The General Court by its judgement dated 5-11-2019 in case T-361/18 (APEDA v. EUIPO) shows that the level of distinctiveness required to the figurative elements may be quite demanding.
Burraq Travel & Tours General Tourism Office SA, a company established in Greece, applied to register the following figurative sign (EUTM no. 13102454):
The application was filed to cover “rice” and other rice related goods in classes 30, 31 and 33 of the Nice Classification. The mark at issue was registered on 20 January 2015.
BASMATI is a registered Geographical Indication issued to the Basmati variety of rice grown in seven States in the Indo Gangetic Plain lying below the Himalayas.
The Agricultural and Processed Food Products Export Development Authority (APEDA) is the entity established by the Government of India that is the registered proprietor of the GI and responsible to put in place a system for administration of GI and authentication of the product.
APEDA applied for a declaration of invalidity of the mark registered by Burraq Travel claiming, among other grounds, that the mark at issue mark was descriptive.
Position of EUIPO
The invalidity claim was rejected by the Cancellation Division. On appeal the Board of Appeal confirmed the rejection stating that even though the words ‘basmati’ and ‘rice’ visible in the mark at issue lacked distinctive character for the goods in question in so far as Basmati rice was a variety of rice that was well known to the public in the European Union,
“the mark was not simply composed of the words ‘sir’, ‘basmati’ and ‘rice’, but of a relatively complex whole containing word, geometric, coloured and figurative elements which, taken together, undeniably had distinctive character compensating for and dominating the aforementioned words”.

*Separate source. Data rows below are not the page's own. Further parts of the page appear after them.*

(* ===== verification/CallGraph.v ===== *)
(** The call graph of the client (client/call_graph.cpp): the events of a
    thread, sorted by time, are nested by their intervals and aggregated by
    label into a tree of calls.

    The tree nodes are objects with shared and weak pointers: a store from
    addresses to nodes.  The reference is the map from call paths (the labels
    from the root to the call) to what was accumulated for them. *)
From stdpp Require Import sorting.
From S2P Require Import Prelude Alloc BaseTypes Memory Events Listeners Registry Endian Parser Reader Client.

#[local] Open Scope Z_scope.

(** ** Data (call_graph.hpp) *)

Record NodeData := MkNodeData { label : bytes; start_ts : Z; stop_ts : Z }.

#[export] Instance NodeData_eq_dec : EqDecision NodeData.
Proof. solve_decision. Defined.

(** NodeData(name, start, dur). *)
Definition new_node_data (name : bytes) (start dur : Z) : NodeData := MkNodeData name start (u64 (start + dur)).

Definition get_duration (d : NodeData) : Z := u64 (stop_ts d - start_ts d).

Record TreeNode := MkTreeNode {
  ndata : NodeData;
  total_duration : Z;
  total_children_duration : Z;
  children : list (ptr * Z);
  parent : option ptr
}.

(** TreeNode(node_data); event_node->parent = parent. *)
Definition new_tree_node (d : NodeData) (parent : option ptr) : TreeNode := MkTreeNode d (get_duration d) 0 [] parent.

Record CallGraph := MkCallGraph {
  nodes : gmap ptr TreeNode;
  _root_calls : list (ptr * Z);
  _current_call : option ptr
}.

Definition new_call_graph : CallGraph := MkCallGraph ∅ [] None.

Abbreviation CG := (ST CallGraph).

Definition load_node (p : ptr) : CG TreeNode := fun g => some_or_undef (nodes g !! p) g.
Definition store_node (p : ptr) (n : TreeNode) : CG () :=
  modify (fun g => MkCallGraph (<[p := n]> (nodes g)) (_root_calls g) (_current_call g)).
Definition set_current (c : option ptr) : CG () :=
  modify (fun g => MkCallGraph (nodes g) (_root_calls g) c).

(** The vector a call is added to: the children of a node, or the roots. *)
Definition get_calls (owner : option ptr) : CG (list (ptr * Z)) :=
  match owner with
  | None => gets _root_calls
  | Some p => n ← load_node p; mret (children n)
  end.

Definition set_calls (owner : option ptr) (calls : list (ptr * Z)) : CG () :=
  match owner with
  | None => modify (fun g => MkCallGraph (nodes g) calls (_current_call g))
  | Some p => n ← load_node p;
              store_node p (MkTreeNode (ndata n) (total_duration n) (total_children_duration n) calls (parent n))
  end.

(** std::make_shared<TreeNode>. *)
Definition alloc_node (n : TreeNode) : CG ptr :=
  g ← get; let p := fresh (dom (nodes g)) in store_node p n;; mret p.

(** std::find_if over a vector of calls: the position of the first call with
    that label. *)
Fixpoint find_call (lab : bytes) (calls : list (ptr * Z)) (i : nat) : CG (option nat) :=
  match calls with
  | [] => mret None
  | (p, _) :: calls =>
      n ← load_node p;
      if decide (label (ndata n) = lab) then mret (Some i) else find_call lab calls (S i)
  end.

(** _add_new_call; the counter is an int. *)
Definition _add_new_call (d : NodeData) (parent_ptr : option ptr) (owner : option ptr) : CG ptr :=
  calls ← get_calls owner;
  found ← find_call (label d) calls 0;
  match found with
  | Some i =>
      '(p, count) ← some_or_undef (calls !! i);
      n ← load_node p;
      store_node p (MkTreeNode d (u64 (total_duration n + get_duration d)) (total_children_duration n) (children n) (parent n));;
      require (bool_decide (count < HT_INT32_MAX));;
      calls ← get_calls owner;
      set_calls owner (<[i := (p, count + 1)]> calls);;
      mret p
  | None =>
      p ← alloc_node (new_tree_node d parent_ptr);
      calls ← get_calls owner;
      set_calls owner (calls ++ [(p, 1)]);;
      mret p
  end.

Definition _add_new_calltree (d : NodeData) : CG () :=
  p ← _add_new_call d None None; set_current (Some p).

Definition _add_new_event_call (caller : ptr) (d : NodeData) : CG () :=
  n ← load_node caller;
  store_node caller (MkTreeNode (ndata n) (total_duration n) (u64 (total_children_duration n + get_duration d)) (children n) (parent n));;
  p ← _add_new_call d (Some caller) (Some caller); set_current (Some p).

Definition contains (c d : NodeData) : bool := bool_decide (start_ts c <= start_ts d /\ stop_ts d <= stop_ts c).

(** while (_current_call). *)
Fixpoint _try_add_event_to_existing_calltree (fuel : nat) (d : NodeData) : CG bool :=
  match fuel with
  | O => nofuel
  | S fuel =>
      g ← get;
      match _current_call g with
      | None => mret false
      | Some p =>
          n ← load_node p;
          if contains (ndata n) d then _add_new_event_call p d;; mret true
          else set_current (parent n);; _try_add_event_to_existing_calltree fuel d
      end
  end.
(* ===== verification/Callgrind.v ===== *)
(** The converter to the callgrind format (client/callgrind_converter.cpp):
    the labelled events of a trace, kept per thread, and for every thread a
    file with its call graph. *)
From stdpp Require Import pretty.
From S2P Require Import Prelude Alloc BaseTypes Memory Events Listeners Registry Endian Parser Reader Client CallGraph.

#[local] Open Scope Z_scope.
#[local] Arguments string_bytes : simpl never.

Record CallgrindConverter := MkCallgrind {
  cg_base : Converter;
  _file_name : bytes;
  _events : gmap Z (list NodeData)
}.

Definition newline : bytes := [10].
Definition _callgrind_header : bytes := string_bytes "# callgrind format".

Definition callgrind_init (file_name : bytes) (c : CallgrindConverter) : bool * CallgrindConverter :=
  (true, MkCallgrind (cg_base c) file_name (_events c)).

Section process.
  Context `{Platform}.

Definition callgrind_process_event (event : parser_Event) (c : CallgrindConverter) : option CallgrindConverter :=
  '(lab, base) ← _get_label event (cg_base c);
  match lab with
  | [] => Some (MkCallgrind base (_file_name c) (_events c))
  | _ =>
      thread_id ← get_value_or_default 4 (string_bytes "thread_id") 0 event;
      duration ← get_value_or_default 8 (string_bytes "duration") 0 event;
      let d := new_node_data lab (get_event_timestamp event) duration in
      Some (MkCallgrind base (_file_name c) (<[thread_id := default [] (_events c !! thread_id) ++ [d]]> (_events c)))
  end.

Fixpoint callgrind_run (evs : list parser_Event) (c : CallgrindConverter) : option CallgrindConverter :=
  match evs with
  | [] => Some c
  | e :: evs => c ← callgrind_process_event e c; callgrind_run evs c
  end.

End process.

(** ** Printing the graph *)

(** The lines for the children of a function, and what they add to the
    queue. *)
Fixpoint print_children (g : CallGraph) (name : bytes) (l : list (ptr * Z)) : option (bytes * list (ptr * bytes)) :=
  match l with
  | [] => Some ([], [])
  | (p, count) :: l =>
      n ← nodes g !! p;
      let child_label := label (ndata n) ++ string_bytes "()'" ++ name in
      '(text, queue) ← print_children g name l;
      Some (string_bytes "cfn=" ++ child_label ++ newline ++
            string_bytes "calls=" ++ to_string count ++ string_bytes " 1" ++ newline ++
            string_bytes "1 " ++ to_string (total_duration n) ++ newline ++ text, (p, child_label) :: queue)
  end.
(** ** Through a file *)

Section file.
  Context `{Malloc} `{Stdio} {E C : Type} `{Host E} `{EventListener C} `{UnorderedMap}.
  Context (consumer producer : Platform).
  #[local] Existing Instance producer.
  #[local] Existing Instance all_bytes.

Lemma fd_stream_batches (bs : list batch) : fd_stream (FdBatch <$> bs) = (bs ≫= batch_stream).
Proof. induction bs as [|b bs IH]; [done|]. rewrite fmap_cons, bind_cons. cbn [fd_stream]. by rewrite IH. Qed.

(** The bytes that are left in the file. *)
Lemma file_spec filename n (ess : list (bool * list pushed)) (w : io_state E) B K F Y ps :
  io_wf w -> metadata_ready (io_sys w) B K F Y ps -> FileDump.reliable -> 0 < n ->
  Forall (batch_ok (klasses (io_sys w)) n) (batches_of ess) ->
  wp (file_dump_lifetime filename n (FdBatch <$> batches_of ess)) (fun r w' =>
    match r with
    | inl err => err = HT_ERR_OUT_OF_MEMORY \/ err = HT_ERR_CANT_OPEN_FILE
    | inr _ => exists meta ch, metadata_events (io_sys w) ps meta /\ Forall (pushed_ok (klasses (io_sys w))) meta /\
        disk w' !! filename = Some ch /\ concat ch = Byte <$> stream_bytes (meta ++ events_in ess)
    end) w.
Proof.
  intros Wf MR Hrel Hn HF. eapply wp_mono; [eapply (file_dump_lifetime_spec filename n (FdBatch <$> batches_of ess) w); try done|].
  { apply Forall_fmap. exact HF. }
  intros [err|[]] w' (_&_&_&_&Hr); [done|]. destruct Hr as (meta&ch&Hev&Hok&Hd&Hc). exists meta, ch. split_and!; try done.
  by rewrite Hc, fd_stream_batches, batches_stream, <- wire_cells_app, wire_cells_bytes.
Qed.
Lemma harmless_info k e ts id : pushed_ok (klasses s) e -> k ∈ kl -> pv e = klass_info_event k (get_type_info (ktype k)) ts id -> harmless e.
Proof.
  intros Hok Hk Hv. destruct (core_klass_at _ _ _ _ _ _ _ T 2 at_HT_EventKlassInfoEvent) as (B&HB&Hin&HBid&HBt&_); [lia|done|].
  assert (pklass e = B) as EB by (eapply pushed_klass; [done|by rewrite Hv|done]). injection HBt as HBt.
  split; [|rewrite EB; by eapply list_elem_of_lookup_2|intros _; exists k; split; [done|]].
  - split; unfold event_values; rewrite EB, Hv, ?HBt; try (vm_compute; exact I); done.
  - unfold event_values. rewrite EB, Hv, HBt. split; [|reflexivity]. by destruct (ktype k).
Qed.

Lemma harmless_field k info e ts id : pushed_ok (klasses s) e -> pv e = field_info_event k info ts id -> harmless e.
Proof.
  intros Hok Hv. destruct (core_klass_at _ _ _ _ _ _ _ T 3 at_HT_EventKlassFieldInfoEvent) as (B&HB&Hin&HBid&HBt&_); [lia|done|].
  assert (pklass e = B) as EB by (eapply pushed_klass; [done|by rewrite Hv|done]). injection HBt as HBt.
  split; [|rewrite EB; by eapply list_elem_of_lookup_2|by rewrite EB, HBid].
  split; unfold event_values; rewrite EB, Hv, ?HBt; try (vm_compute; exact I); done.
Qed.

Lemma harmless_system y : pushed_ok (klasses s) y -> pv y = system_info_event -> harmless y.
Proof.
  intros Hok Hv. destruct (traced_system _ _ _ _ _ _ _ T y Hok Hv) as (Hin&(_&Hpl&_)&_).
  destruct (tr_system_type _ _ _ _ _ _ _ T) as (Y&HY&Yt). assert (pklass y = Y) as EY by (eapply pushed_klass; [done|by rewrite Hv|done]).
  split; [|done|done]. split; unfold event_values; rewrite EY, Hv, ?Yt; try (vm_compute; exact I); done.
Qed.

Lemma harmless_describes k l : k ∈ kl -> describes k l -> Forall (pushed_ok (klasses s)) l -> Forall harmless l.
Proof.
  intros Hk (ti&e&fs&Eti&->&(ts&id&Hv)&HF) Hok. apply Forall_cons in Hok as [Hoke Hok]. apply list_elem_of_lookup_1 in Hk as [j Hj].
  rewrite (kt_info _ (tr_table _ _ _ _ _ _ _ T) _ _ Hj) in Eti. injection Eti as <-. constructor.
  - eapply harmless_info; [done|by eapply list_elem_of_lookup_2|done].
  - revert HF. generalize (tfields (get_type_info (ktype k))). intros infos HF.
    induction HF as [|info f infos fs (ts'&id'&Hf) HF IH]; [done|]. apply Forall_cons in Hok as [Hokf Hok].
    constructor; [by eapply harmless_field|by apply IH].
Qed.

Lemma harmless_klasses ks ess : Forall (fun k => k ∈ kl) ks -> Forall2 describes ks ess -> Forall (pushed_ok (klasses s)) (concat ess) ->
  Forall harmless (concat ess).
Proof.
  intros Hin HD. revert Hin. induction HD as [|k l ks ess Hk HD IH]; intros Hin Hok; [done|]. simpl in *.
  apply Forall_cons in Hin as [Hk' Hin]. apply Forall_app in Hok as [Hok Hoks]. apply Forall_app.
  split; [by eapply harmless_describes|by apply IH].
Qed.

Lemma harmless_metadata : Forall harmless meta.
Proof.
  destruct (tr_meta _ _ _ _ _ _ _ T) as (b&ess&y&Em&Hb&Hy&HF). pose proof (tr_ok _ _ _ _ _ _ _ T) as Hok. apply Forall_app in Hok as [Hok _].
  pose proof (metadata_klasses _ _ _ _ _ _ _ T ess HF) as HD.
  rewrite Em in Hok |- *. apply Forall_cons in Hok as [Hokb Hok]. apply Forall_app in Hok as [Hok Hoky]. apply Forall_cons in Hoky as [Hoky _].
  constructor; [by apply harmless_endianness|]. apply Forall_app. split; [|constructor; [by apply harmless_system|done]].
  apply (harmless_klasses kl); [by apply Forall_forall|done|done].
Qed.

(** The conditions of [conversion_total] hold of the trace. *)
Lemma trace_harmless : Forall usual es -> Forall harmless (meta ++ es).
Proof.
  intros HU. apply Forall_app. split; [exact harmless_metadata|]. pose proof (tr_known _ _ _ _ _ _ _ T) as HK.
  apply Forall_forall. intros e He. destruct (proj1 (Forall_forall _ _) HK e He) as (Hin&(_&Hpl&_)&_).
  split; [by eapply (proj1 (Forall_forall _ _) HU)|done|done].
Qed.

Lemma trace_usual : Forall usual es -> Forall usual (meta ++ es).
Proof. intros HU. eapply Forall_impl; [by apply trace_harmless|]. by intros e []. Qed.

Lemma trace_announced : Forall usual es -> announced (meta ++ es).
Proof.
  intros HU. pose proof (trace_harmless HU) as HH. unfold announced. eapply Forall_impl; [exact HH|]. intros e [_ _ Hinfo] Hid.
  destruct (Hinfo Hid) as (k&Hk&Hn&Hz). exists (string_bytes (c_type_name (ktype k))), (klass_id k mod 2 ^ 32). split; [done|]. split; [done|].
  intros Hm. apply (string_bytes_inj _ mapping_name) in Hm. eapply Forall_impl; [exact HH|]. intros e' [_ Hin' _] Hid'.
  pose proof (tr_table _ _ _ _ _ _ _ T) as Tab. pose proof (tr_names _ _ _ _ _ _ _ T) as HN.
  destruct (proj1 (Forall_forall _ _) HN k Hk) as ([? ?]&_). rewrite Zmod_mod, Z.mod_small in Hid' by done.
  apply list_elem_of_lookup_1 in Hin' as [i Hi], Hk as [j Hj].
  rewrite (kt_ids _ Tab _ _ Hi), (kt_ids _ Tab _ _ Hj) in Hid'. assert (i = j) as -> by lia. congruence.
Qed.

On appeal APEDA alleged essentially that:
- It is well-known that Basmati rice comes from India or Pakistan
- The depiction of the turbaned man is also descriptive of the origin of the goods because it is well-known that the turban and specific outfit worn by the man in question clearly refer to India or Pakistan, where Basmati rice comes from.
In short the GC concluded the following:
- The marks is invalid because it is descriptive.
- The word ‘sir’ is not such as to confer any notable degree of distinctive character on the mark at issue, either in isolation or considered in the overall impression created by that mark.
- The term ‘Basmati’ does not denote a specific geographical name, but a variety of rice from a specific region of the world. However (contrary to the EUIPO’s understanding) the relevant public also perceives the word ‘basmati’ indirectly as referring to India.
- The turbaned man suggests an inhabitant of an oriental country without suggesting an exclusive link with India or Pakistan but in its overall perception, the mark is descriptive of the goods in question.
- There is no ‘complexity’ of the mark at issue since it is the result, more particularly, of various ‘usual or decorative’ elements.
- The TM representation simply reinforces the descriptive meaning of the word elements of the mark at issue, in so far as it refers to a particular type of rice which, contrary to the contested decision, is known to be grown in India.